According to the Associated Press, the second set of lungs were infected with pneumonia, but the girl's condition was too dire to wait for another set of lungs to become available. Surgeons were able to remove the infected portion before the transplant. After the transplant, Murnaghan was able to take a few breaths on her own after doctors removed her breathing tube. However, she quickly needed breathing assistance, and the tube was reinserted. It was later discovered that her diaphragm had become paralyzed.

==Complications==
After her second transplant, Murnaghan developed pneumonia in her right lung.
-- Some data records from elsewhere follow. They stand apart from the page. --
(* ===== verification/JsValue.v ===== *)
(** * JavaScript strings, objects and JSON values

    The pieces of the language and of its standard library that the modelled
    code uses: strings as sequences of code units below 256 (ASCII and
    Latin-1, which is what header values are), [toLowerCase], [trim],
    [includes], [Number(string)], objects as property lists in enumeration
    order, and JSON values.  Nothing here models a file of the repository. *)

From Stdlib Require Import ZArith Lia ZifyBool Ascii Floats.SpecFloat.
From stdpp Require Import base strings option list.
From S2P Require Import Prelude.

#[local] Open Scope string_scope.
#[local] Open Scope list_scope.

(** ** Fallible code: a value or a thrown error *)

Inductive result (E A : Type) :=
| Ok (a : A)
| Throw (e : E).
Arguments Ok {E A} a.
Arguments Throw {E A} e.

Declare Scope result_scope.
Delimit Scope result_scope with result.

Notation "'let*' x := a 'in' b" :=
  (match a with Ok x => b | Throw e => Throw e end)
  (at level 10, x name, a at level 100, b at level 200) : result_scope.
Notation "'check' c 'else' e 'in' b" :=
  (if c then b else Throw e)
  (at level 10, c at level 100, e at level 100, b at level 200) : result_scope.

Open Scope result_scope.

(** [E : run = Ok d] for a closed [run]: replaces [d] by the computed value
    (used to evaluate the model on concrete inputs). *)
Ltac known_value E d :=
  match type of E with
  | ?run = Ok d =>
      let v := eval vm_compute in run in
      lazymatch v with
      | Ok ?x =>
          let H := fresh in
          assert (H : d = x) by (revert E; vm_compute; intros [= <-]; reflexivity);
          subst d
      end
  end.

(** [xs.map(f)] for a callback that may throw. *)
Fixpoint map_throw {E A B} (f : A -> result E B) (l : list A) : result E (list B) :=
  match l with
  | [] => Ok []
  | x :: r => let* y := f x in let* ys := map_throw f r in Ok (y :: ys)
  end.

Lemma map_throw_Ok {E A B} (f : A -> result E B) l ys :
  map_throw f l = Ok ys <-> Forall2 (fun x y => f x = Ok y) l ys.
Proof.
  revert ys. induction l as [|x l IH]; intros ys; simpl.
  - split; [intros [= <-]; constructor|by inversion 1].
  - split.
    + destruct (f x) eqn:Hx; [|done]. destruct (map_throw f l) eqn:Hl; [|done].
      intros [= <-]. constructor; [done|]. by apply IH.
    + inversion 1 as [|? y ? ys' Hx Hr]; subst. rewrite Hx.
      apply IH in Hr. by rewrite Hr.
Qed.

(** ** Characters and strings *)

Definition code (c : ascii) : N := N_of_ascii c.
(* ===== verification/Constraints.v ===== *)
(** * Policy stages that run before any routing strategy

    [middlewares/router/constraints.ts]: sensitivity classification and the
    fail-closed data policy; [middlewares/psServedTarget.ts]: which tiers
    state facts about the target a call is sent to.  The WHATWG URL parser is
    a parameter ([urlOrigin], the [origin] of a parsed URL). *)

From Stdlib Require Import ZArith Lia ZifyBool.
From stdpp Require Import base strings option sets list.
From S2P Require Import Prelude JsValue RoutePolicy.

#[local] Open Scope string_scope.
#[local] Open Scope list_scope.

(** ** Sensitivity *)

Definition DEFAULT_LEVELS : list string :=
  ["public"; "internal"; "confidential"; "restricted"].

Definition EEA_COUNTRIES : list string :=
  ["AT"; "BE"; "BG"; "HR"; "CY"; "CZ"; "DK"; "EE"; "FI"; "FR"; "DE"; "GR";
   "HU"; "IE"; "IT"; "LV"; "LT"; "LU"; "MT"; "NL"; "PL"; "PT"; "RO"; "SK";
   "SI"; "ES"; "SE"; "IS"; "LI"; "NO"].

(** The error thrown when no candidate is allowed. *)
Record PolicyViolation := mkViolation {
  pv_message : string;
  pv_sensitivityLevel : option string;
  pv_sensitivitySource : option SensitivitySource;
  pv_group : option string
}.
(** The engine never widens the candidate set: every attempt of every run
    is a call to one of the given candidates that [allow] accepts. *)
Theorem failover_calls_only_allowed {Resp Err} (opts : FailoverOptions Err)
    (call : Candidate -> World -> result Err Resp * World) candidates w out w' a allow :
  windows_known candidates ->
  runFailover call opts candidates w = Some (out, w') ->
  fo_allow opts = Some allow -> a ∈ outcome_attempts out ->
  exists c, c ∈ candidates /\ allow c = true /\
    fa_provider a = ca_provider c /\ fa_model a = ca_model c.
Proof.
  intros Hnan Hrun Hallow Ha.
  destruct (runFailover_served opts call candidates w Hnan) as (out' & w'' & Hrun' & Hs).
  rewrite Hrun in Hrun'. injection Hrun' as <- <-.
  destruct (served_attempts _ _ _ Hs) as (fates & rest & Hacc & Hord & Hatt).
  rewrite Hatt in Ha. destruct (accounted_attempt _ _ _ Hacc Ha) as (c & Hc & Hrej & ? & ?).
  exists c. split; [rewrite <- Hord; apply elem_of_app; by left|]. split; [|done].
  unfold rejected in Hrej. rewrite Hallow in Hrej. by destruct (allow c).
Qed.

Module SampleAllow.
Definition opts : FailoverOptions JsError :=
  mkOptions (num_of_Z 10) 1 (Some (fun c => (ca_provider c =? "mistral")%string))
    failureFromError (fun _ w => w).
End SampleAllow.

Lemma failover_calls_only_allowed_witness :
  exists out w' a, runFailover SampleFailover.call SampleAllow.opts
      [SampleFailover.first; SampleFailover.second] SampleFailover.world = Some (out, w') /\
    a ∈ outcome_attempts out /\
    exists c, (ca_provider c =? "mistral")%string = true /\ fa_model a = ca_model c.
Proof.
  destruct (runFailover SampleFailover.call SampleAllow.opts
      [SampleFailover.first; SampleFailover.second] SampleFailover.world) as [[out w']|] eqn:E;
    [|vm_compute in E; discriminate E].
  exists out, w', (mkAttempt "mistral" "m2" false nzero (Some "content_filter") (Some 400)).
  assert (Hin : mkAttempt "mistral" "m2" false nzero (Some "content_filter") (Some 400)
                ∈ outcome_attempts out)
    by (vm_compute in E; injection E as <- <-; left).
  split; [reflexivity|]. split; [exact Hin|].
  assert (Hnan : windows_known [SampleFailover.first; SampleFailover.second]).
  { intros c w Hc Hw. apply list_elem_of_In in Hc.
    destruct Hc as [<-|[<-|[]]]; simpl in Hw; injection Hw as <-; vm_compute; reflexivity. }
  destruct (failover_calls_only_allowed SampleAllow.opts SampleFailover.call _ _ _ _ _
    (fun c => (ca_provider c =? "mistral")%string) Hnan E eq_refl Hin)
    as (c & _ & Hc & _ & Hm).
  exists c. split; [exact Hc|exact Hm].
Defined.
Definition hex_digit (n : N) : ascii :=
  ascii_of_N (if (n <? 10)%N then 48 + n else 55 + n).

(** [/[A-Za-z0-9._~-]/] *)
Definition unreserved (n : N) : bool :=
  (((65 <=? n) && (n <=? 90)) || ((97 <=? n) && (n <=? 122)) || ((48 <=? n) && (n <=? 57)) ||
   (n =? 46) || (n =? 95) || (n =? 126) || (n =? 45))%N.

Definition encode_byte (n : N) : string :=
  if unreserved n then String (ascii_of_N n) ""
  else String "%" (String (hex_digit (n / 16)) (String (hex_digit (n mod 16)) "")).

Fixpoint encode_bytes (bytes : list N) : string :=
  match bytes with
  | [] => ""
  | b :: r => (encode_byte b +:+ encode_bytes r)%string
  end.

Fixpoint TextEncoder_encode (s : string) : list N :=
  match s with
  | EmptyString => []
  | String c r => utf8 c ++ TextEncoder_encode r
  end.

Definition encodeSegment (value : string) : string := encode_bytes (TextEncoder_encode value).

Fixpoint join_colon (l : list string) : string :=
  match l with
  | [] => ""
  | [x] => x
  | x :: r => (x +:+ ":" +:+ join_colon r)%string
  end.

Definition counterKey (namespace : string) (scope : BudgetScope) (subject : string)
    (window : BudgetWindow) (period : string) : string :=
  join_colon [KEY_PREFIX; encodeSegment namespace; scope_name scope;
              encodeSegment subject; window_name window; period].

Definition reservationsKey (key : string) : string := ("{" +:+ key +:+ "}:res")%string.

(** Vectors of schemas/budget/vectors/keys.json. *)
Example periodOf_day : periodOf day 1793966400000 = "2026-11-06".
Proof. vm_compute. reflexivity. Qed.
Example periodOf_week : periodOf week 1793966400000 = "2026-W45".
Proof. vm_compute. reflexivity. Qed.
Example periodOf_month : periodOf month 1793966400000 = "2026-11".
Proof. vm_compute. reflexivity. Qed.
Example counterTtl_day : counterTtl day 1793972730000 = 123270.
Proof. vm_compute. reflexivity. Qed.
Example counterTtl_week : counterTtl week 1793972730000 = 296070.
Proof. vm_compute. reflexivity. Qed.
Example counterTtl_month : counterTtl month 1798761599500 = 86401.
Proof. vm_compute. reflexivity. Qed.
Example periodOf_iso_year : periodOf week 1798790400000 = "2026-W53".
Proof. vm_compute. reflexivity. Qed.

(** ** Calendar lemmas *)

Lemma year_bounds d :
  DayFromYear (year_of_day d) <= d < DayFromYear (year_of_day d + 1).
Proof.
  unfold year_of_day. set (y := 1970 + d * 400 / 146097).
  assert (DayFromYear (y - 1) <= d < DayFromYear (y + 2)) as [Hlo Hhi]
    by (subst y; unfold DayFromYear; div_lia).
  destruct (Z.ltb_spec d (DayFromYear y)).
  { replace (y - 1 + 1) with y by lia. lia. }
  destruct (Z.leb_spec (DayFromYear (y + 1)) d); [|lia].
  replace (y + 1 + 1) with (y + 2) by lia. lia.
Qed.

Lemma DayFromYear_lt y z : y < z -> DayFromYear y < DayFromYear z.
Proof. unfold DayFromYear. intros. div_lia. Qed.

Lemma year_unique d y : DayFromYear y <= d < DayFromYear (y + 1) -> year_of_day d = y.
Proof.
  intros Hy. pose proof (year_bounds d) as Hd.
  destruct (Z.lt_trichotomy (year_of_day d) y) as [Hlt|[Heq|Hgt]]; [|done|].
  - destruct (decide (year_of_day d + 1 = y)) as [<-|]; [lia|].
    pose proof (DayFromYear_lt (year_of_day d + 1) y). lia.
  - destruct (decide (y + 1 = year_of_day d)) as [Heq|]; [rewrite <- Heq in Hd; lia|].
    pose proof (DayFromYear_lt (y + 1) (year_of_day d)). lia.
Qed.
ABC News reported that "A healthier patient might have turned down the lungs and waited for a better pair, but Sarah was out of options, so they went ahead with the operation." She needed a diaphragm plication (folding and suturing to tighten the diaphragm) and a Nissen fundoplication.

==Departure from hospital==
On August 27, 2013, Murnaghan returned home from Children's Hospital of Philadelphia, where she had been staying since February 19.

She is undergoing physical therapy at home as part of her recovery and continues to struggle with compression fractures in her spine. However, according to her mother, Murnaghan is able to breathe off the ventilator for twelve hours a day.

As of 2018, Sarah Murnaghan has diabetes, cystic fibrosis and ongoing hearing loss.